This year, OCI will offer NVIDIA HGX H200 — connecting eight NVIDIA H200 Tensor Core GPUs in a single bare-metal instance via NVLink and NVLink Switch, and scaling to 65,536 H200 GPUs with NVIDIA ConnectX-7 NICs over RoCEv2 cluster networking. The instance is available to order for customers looking to deliver real-time inference at scale and accelerate their training workloads. (Read a blog on OCI Superclusters with NVIDIA B200, GB200 and H200 GPUs.)
OCI also announced general availability of NVIDIA L40S GPU-accelerated instances for midrange AI workloads, NVIDIA Omniverse and visualization. (Read a blog on OCI Superclusters with NVIDIA L40S GPUs.)
For single-node to multi-rack solutions, Oracle’s edge offerings provide scalable AI at the edge accelerated by NVIDIA GPUs, even in disconnected and remote locations. For example, smaller-scale deployments with Oracle’s Roving Edge Device v2 will now support up to three NVIDIA L4 Tensor Core GPUs.

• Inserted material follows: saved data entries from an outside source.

Lemma entry_ok_intro e b exp : string_is e b exp → 0 ≤ exp ≤ MaxInt64 → entry_ok e.
Proof. intros (H1 & H2 & H3) Hx. exists b. unfold string_is. by rewrite H3. Qed.

Lemma strings_leaves m m1 key o :
  strings_ok m → leaves key o m m1 → (∀ e, o = Some e → entry_ok e) → strings_ok m1.
Proof.
  intros Hm [Hk Ho] He k e Hke. destruct (decide (k = key)) as [->|Hne]; [apply He; congruence|].
  rewrite Ho in Hke by done. by eapply Hm.
Qed.

(** The visible string of a key. *)
Lemma visible now s key :
  kv_wf s → strings_ok (view s) →
  (live now (view s !! key) = None ∧ stringState now s key = (None, 0, false, true)) ∨
  (∃ e v, live now (view s !! key) = Some e ∧ view s !! key = Some e ∧ EType e = TypeString ∧
     Value e = VBytes v ∧ string_is e (contents v) (ExpiresAt e) ∧ 0 ≤ ExpiresAt e ≤ MaxInt64 ∧
     stringState now s key = (scopy v, ExpiresAt e, true, true)).
Proof.
  intros Hwf Hs. unfold stringState. rewrite Get_view by done.
  destruct (live now (view s !! key)) as [e|] eqn:E; [|by left]. right.
  pose proof E as [Hv _]%live_Some. destruct (Hs _ _ Hv) as (b & (Ht & (v & Hb & Hc) & _) & Hx).
  exists e, v. rewrite Ht, Hb, bool_decide_eq_true_2 by done. cbn [negb]. conjs; try done; try lia.
  split; [done|]. by split; [exists v|].
Qed.

Lemma live_slive t now o :
  0 ≤ now ≤ t → (∀ e, o = Some e → entry_ok e) → live now o = None → slive t o = None.
Proof.
  intros Ht Ho Hl. destruct o as [e|]; [|done]. destruct (Ho e eq_refl) as (b & _ & Hx).
  cbn in Hl. unfold IsExpired in Hl. destruct (ExpiresAt e =? 0) eqn:E0; [done|].
  destruct (now >? ExpiresAt e) eqn:E1; [|done]. bool_to_prop. apply slive_dead. lia.
Qed.

Lemma alter_live_slive t now key (m : gmap string Entry) k :
  0 ≤ now ≤ t → strings_ok m → slive t (partial_alter (live now) key m !! k) = slive t (m !! k).
Proof.
  intros Ht Hm. destruct (decide (k = key)) as [->|Hk]; [|by rewrite lookup_partial_alter_ne].
  rewrite lookup_partial_alter_eq. destruct (live now (m !! key)) as [e|] eqn:E.
  - by apply live_Some in E as [-> _].
  - symmetry. apply (live_slive t now); [done| |done]. intros e He. by eapply Hm.
Qed.

(** ** The operations of the string store *)
Lemma put_wf key e (s : KVStore) : kv_wf s → kv_wf (es_put key e s).
Proof. intros Hwf. by apply putEntry_spec. Qed.
Lemma put_view key e (s : KVStore) : kv_wf s → view (es_put key e s) = <[key := e]> (view s).
Proof. intros Hwf. by apply putEntry_spec. Qed.

Lemma Set_leaves now key v t ttl s :
  kv_wf s →
  kv_wf (KV.Set_ now key (VBytes v) t ttl s) ∧
  ∃ e, leaves key (Some e) (view s) (view (KV.Set_ now key (VBytes v) t ttl s)) ∧
    EType e = t ∧ Value e = VBytes v ∧ ExpiresAt e = if ttl >? 0 then i64 (now + ttl) else 0.
Proof.
  intros Hwf. destruct (Set_spec now key (VBytes v) t ttl s Hwf) as [H1 H2]. split; [done|].
  rewrite H2. eexists. split; [apply leaves_insert|]. done.
Qed.

Lemma leaves_put_live now key e (m : gmap string Entry) :
  leaves key (Some e) m (<[key := e]> (partial_alter (live now) key m)).
Proof. rewrite insert_live. apply leaves_insert. Qed.

(** INCR on a string store: the prepared value is the stored one. *)
Lemma Incr_leaves now key by_ s :
  kv_wf s → strings_ok (view s) → in_i64 by_ →
  let s1 := snd (StringStore.Incr now key by_ s) in
  let '(v, exp, exists_, _) := stringState now s key in
  kv_wf s1 ∧
  match (if exists_ then ParseInt_ok (to_str v) else Some 0) with
  | None => view s1 = view s
  | Some n => ∃ e, leaves key (Some e) (view s) (view s1) ∧
      string_is e (bytes_of (FormatInt (i64 (n + by_)))) exp ∧ 0 ≤ exp ≤ MaxInt64
  end.
Proof.
  intros Hwf Hs Hby s1. subst s1. unfold StringStore.Incr.
  destruct (@es_write_eq KVStore KVStore_EntryStore KVStore_EntryStoreLaws now key s Hwf) as (s0 & -> & Hwf0 & Hv0).
  destruct (@es_nextVersion_eq KVStore KVStore_EntryStore KVStore_EntryStoreLaws s0 Hwf0) as (s2 & Hver & Hwf2 & Hv2).
  change (es_view s !! key) with (view s !! key).
  destruct (visible now s key Hwf Hs) as [[Hl ->]|(e & v & Hl & Hv & Ht & Hb & He & Hx & ->)]; rewrite Hl.
  - rewrite Hver. cbn [snd]. split; [by apply put_wf|].
    change (es_view ?x) with (view x) in Hv0, Hv2. rewrite put_view, Hv2, Hv0 by done.
    eexists. split; [apply leaves_put_live|]. rewrite Z.add_0_l, (i64_id by_) by done.
    split; [|by unfold MaxInt64]. split; [done|]. split; [|done]. by eexists.
  - rewrite Ht, Hb, bool_decide_eq_true_2 by done. cbn [negb].
    change (to_str (scopy v)) with (str_of (contents (scopy v))). rewrite contents_scopy.
    change (str_of (contents v)) with (to_str v).
    destruct (ParseInt_ok (to_str v)) as [n|].
    + rewrite Hver. cbn [snd]. split; [by apply put_wf|].
      change (es_view ?x) with (view x) in Hv0, Hv2. rewrite put_view, Hv2, Hv0 by done.
      eexists. split; [apply leaves_put_live|]. split; [|done]. split; [done|]. split; [|done]. by eexists.
    + cbn [snd]. split; [done|]. change (view s0) with (es_view s0). rewrite Hv0. by eapply live_alter_live.
Qed.

Lemma Append_leaves now key a s :
  kv_wf s → strings_ok (view s) →
  let s1 := snd (StringStore.Append now key a s) in
  let '(v, exp, _, _) := stringState now s key in
  kv_wf s1 ∧ ∃ e, leaves key (Some e) (view s) (view s1) ∧
    string_is e (contents (sappend v (contents a))) exp ∧ 0 ≤ exp ≤ MaxInt64.
Proof.
  intros Hwf Hs s1. subst s1. unfold StringStore.Append.
  destruct (@es_write_eq KVStore KVStore_EntryStore KVStore_EntryStoreLaws now key s Hwf) as (s0 & -> & Hwf0 & Hv0).
  change (es_view s !! key) with (view s !! key).
  destruct (visible now s key Hwf Hs) as [[Hl ->]|(e & v & Hl & Hv & Ht & Hb & He & Hx & ->)]; rewrite Hl.
  - cbn [snd]. split; [by apply put_wf|]. change (es_view ?x) with (view x) in Hv0.
    rewrite put_view, Hv0 by done. eexists. split; [apply leaves_put_live|].
    split; [|by unfold MaxInt64]. split; [done|]. split; [|done]. exists a. split; [done|].
    by rewrite contents_sappend.
  - rewrite Ht, Hb, bool_decide_eq_true_2 by done. cbn [negb snd].
    split; [by apply put_wf|]. change (es_view ?x) with (view x) in Hv0.
    rewrite put_view, Hv0 by done. eexists. split; [apply leaves_put_live|]. split; [|done].
    split; [done|]. split; [|done]. eexists. split; [done|].
    by rewrite !contents_sappend, contents_scopy.
Qed.

(** MSET: every key of the pairs holds its value, without a deadline. *)
Lemma MSet_view now pairs s :
  kv_wf s → NoDup (fst <$> pairs) →
  let s1 := StringStore.MSet now pairs s in
  kv_wf s1 ∧
  (∀ k v, (k, v) ∈ pairs → ∃ e, view s1 !! k = Some e ∧ string_is e (contents v) 0) ∧
  (∀ k, k ∉ fst <$> pairs → view s1 !! k = view s !! k).
Proof.
  revert s. induction pairs as [|[k v] pairs IH]; intros s Hwf Hnd s1.
  { split; [done|]. split; [|done]. by intros k v ?%elem_of_nil. }
  rewrite fmap_cons in Hnd. cbn [fst] in Hnd. apply NoDup_cons in Hnd as [Hk Hnd].
  destruct (Set_leaves now k v TypeString 0 s Hwf) as (Hwf1 & e & [Hek Hother] & He1 & He2 & He3).
  destruct (IH _ Hwf1 Hnd) as (H1 & H2 & H3). split; [exact H1|]. split.
  - intros k' v' [[= -> ->]|Hin]%elem_of_cons; [|by apply H2].
    exists e. split; [|by split; [|split; [exists v|]]].
    transitivity (view (KV.Set_ now k (VBytes v) TypeString 0 s) !! k); [by apply H3|done].
  - intros k'. rewrite fmap_cons, not_elem_of_cons. cbn [fst]. intros [Hne Hk'].
    rewrite <- (Hother k' Hne). by apply H3.
Qed.

Lemma Delete_view keys s :
  kv_wf s →
  kv_wf (snd (Delete keys s)) ∧
  ∀ k, view (snd (Delete keys s)) !! k = if bool_decide (k ∈ keys) then None else view s !! k.
Proof.
  intros Hwf. destruct (Delete_spec keys s Hwf) as (H1 & _ & H3). split; [done|].
  apply (f_equal snd) in H3. cbn [snd] in H3. rewrite <- H3. clear.
  unfold abs_delete. generalize 0, (view s). induction keys as [|key keys IH]; intros n m k; cbn [foldl].
  { by rewrite bool_decide_eq_false_2 by apply not_elem_of_nil. }
  assert (Hm : snd (foldl (fun '(n, m) k => match m !! k with Some _ => (n + 1, delete k m) | None => (n, m) end)
    match m !! key with Some _ => (n + 1, delete key m) | None => (n, m) end keys) !! k
    = if bool_decide (k ∈ keys) then None else delete key m !! k).
  { destruct (m !! key) eqn:E; rewrite IH; [done|]. by rewrite delete_id. }
  rewrite Hm. destruct (decide (k ∈ keys)) as [Hk|Hk].
  { rewrite !bool_decide_eq_true_2; [done|by right|done]. }
  rewrite (bool_decide_eq_false_2 (k ∈ keys)) by done. destruct (decide (k = key)) as [->|Hne].
  - by rewrite lookup_delete_eq, bool_decide_eq_true_2 by left.
  - by rewrite lookup_delete_ne, bool_decide_eq_false_2 by (try apply not_elem_of_cons; done).
Qed.

Section Loops.
Context {V : Type} `{VectorStore V}.
Local Abbreviation follows := (follows (V := V)).

Lemma follows_dels t m m1 keys :
  (∀ k, k ∈ keys → slive t (m1 !! k) = None) →
  (∀ k, k ∉ keys → slive t (m1 !! k) = slive t (m !! k)) →
  follows t m m1 (map del keys).
Proof.
  revert m. induction keys as [|key keys IH]; intros m Hin Hout; cbn [map].
  { apply follows_nil. intros k. apply Hout, not_elem_of_nil. }
  apply (follows_app t m (delete key m) m1 [del key]).
  - by eapply follows_del; [apply leaves_delete|].
  - apply IH; intros k Hk; [apply Hin; by right|]. destruct (decide (k = key)) as [->|Hne].
    + rewrite lookup_delete_eq. apply Hin. left.
    + rewrite lookup_delete_ne by done. apply Hout. by apply not_elem_of_cons.
Qed.

Lemma mset_pairs_None args acc k : mset_pairs args acc !! k = None → acc !! k = None.
Proof.
  revert acc. induction args as [args IH] using (induction_ltof1 _ length). intros acc.
  destruct args as [|a [|b args]]; [done..|]. cbn [mset_pairs]. intros Hn.
  apply IH in Hn; [|unfold ltof; cbn; lia]. by apply lookup_insert_None in Hn as [? _].
Qed.

Lemma follows_mset t args acc m m1 :
  clock_ok t →
  (∀ k v, acc !! k = Some v → ∃ e, m !! k = Some e ∧ string_is e (contents v) 0) →
  (∀ k, match mset_pairs args acc !! k with
        | Some v => ∃ e, m1 !! k = Some e ∧ string_is e (contents v) 0
        | None => m1 !! k = m !! k
        end) →
  follows t m m1 (mset_effects args).
Proof.
  intros Ht. revert acc m. induction args as [args IH] using (induction_ltof1 _ length).
  intros acc m Hacc Hm1.
  assert (Hnil : mset_pairs args acc = acc → follows t m m1 []).
  { intros Hp seq s Hwf Hs. exists s. split; [done|]. split; [done|]. intros k.
    specialize (Hs k). specialize (Hm1 k). rewrite Hp in Hm1.
    destruct (acc !! k) as [v|] eqn:Ek; [|by rewrite Hm1].
    destruct Hm1 as (e1 & -> & He1), (Hacc _ _ Ek) as (e & He & He2). rewrite He in Hs.
    unfold opt_sim in *. rewrite slive_alive in Hs |- *
      by (destruct He1 as (_ & _ & ?), He2 as (_ & _ & ?); lia).
    destruct (slive t (view s !! k)) as [e'|]; [|done].
    destruct Hs as (b & x & x' & H1 & H2 & Hrest). exists b, x, x'. split; [|by split].
    destruct H1 as (? & (v1 & Hv1 & <-) & <-), He1 as (? & (v2 & Hv2 & Hc2) & Hx2),
      He2 as (? & (v3 & Hv3 & Hc3) & Hx3). split; [done|]. split; [|congruence].
    exists v2. split; [done|]. congruence. }
  destruct args as [|a [|b args]]; [by apply Hnil..|]. cbn [mset_effects].
  set (e := mkEntry (VBytes b) TypeString). set (key := to_str a).
  assert (He : string_is e (contents b) 0) by (by split; [|split; [exists b|]]).
  apply (follows_app t m (<[key := e]> m) m1 [put key (scopy b) 0]).
  - eapply follows_put; [done|unfold MaxInt64; lia|apply leaves_insert|]. by rewrite contents_scopy.
  - apply (IH args ltac:(unfold ltof; cbn; lia) (<[key := b]> acc)).
    + intros k v [[<- <-]|[Hne Hk]]%lookup_insert_Some.
      * exists e. by rewrite lookup_insert_eq.
      * rewrite lookup_insert_ne by done. by apply Hacc.
    + intros k. specialize (Hm1 k). cbn [mset_pairs] in Hm1. fold key in Hm1.
      destruct (mset_pairs args (<[key:=b]> acc) !! k) eqn:E; [done|].
      apply mset_pairs_None, lookup_insert_None in E as [_ Hne]. by rewrite lookup_insert_ne.
Qed.

End Loops.

(** ** The commands *)

(** Evaluate the tests on the name of the command. *)
Ltac names Hn :=
  cbv zeta; cbn [Dispatch]; unfold dispatch_server, dispatch_keys, dispatch_strings; cbv zeta;
  rewrite ?Hn;
  repeat match goal with
  | |- context [bool_decide (?a = ?b :> string)] =>
      let r := eval vm_compute in (bool_decide (a = b :> string)) in
      match r with
      | true => change (bool_decide (a = b)) with true
      | false => change (bool_decide (a = b)) with false
      end
  end; cbn [orb]; cbv iota.

Section Commands.
Context {V : Type} `{VectorStore V}.
Variable rest : Z → Z → Command → Executor → answer.
Variables (t now : Z) (fault : option wal_fault) (clientID : Z).
Hypothesis clk : clock_ok t.
Hypothesis now_t : 0 ≤ now ≤ t.

Local Abbreviation follows := (follows (V := V)).
Local Abbreviation run cmd x := (Dispatch rest 2 now fault clientID cmd x).

(** A key is not dead at the instant of the recovery. *)
Definition alive_at (o : option Entry) : Prop := ∀ e, o = Some e → ¬ (0 < ExpiresAt e ≤ t).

Companies are using NVIDIA-powered OCI Superclusters to drive AI innovation. Foundation model startup Reka, for example, is using the clusters to develop advanced multimodal AI models to develop enterprise agents.
“Reka’s multimodal AI models, built with OCI and NVIDIA technology, empower next-generation enterprise agents that can read, see, hear and speak to make sense of our complex world,” said Dani Yogatama, cofounder and CEO of Reka. “With NVIDIA GPU-accelerated infrastructure, we can handle very large models and extensive contexts with ease, all while enabling dense and sparse training to scale efficiently at cluster levels.”
NVIDIA received the 2024 Oracle Technology Solution Partner Award in Innovation for its full-stack approach to innovation.
Oracle Autonomous Database is gaining NVIDIA GPU support for Oracle Machine Learning notebooks to allow customers to accelerate their data processing workloads on Oracle Autonomous Database.
At Oracle CloudWorld, NVIDIA and Oracle are partnering to demonstrate three capabilities that show how the NVIDIA accelerated computing platform could be used today or in the future to accelerate key components of generative AI retrieval-augmented generation pipelines.
The first will showcase how NVIDIA GPUs can be used to accelerate bulk vector embeddings directly from within Oracle Autonomous Database Serverless to efficiently bring enterprise data closer to AI. These vectors can be searched using Oracle Database 23ai’s AI Vector Search.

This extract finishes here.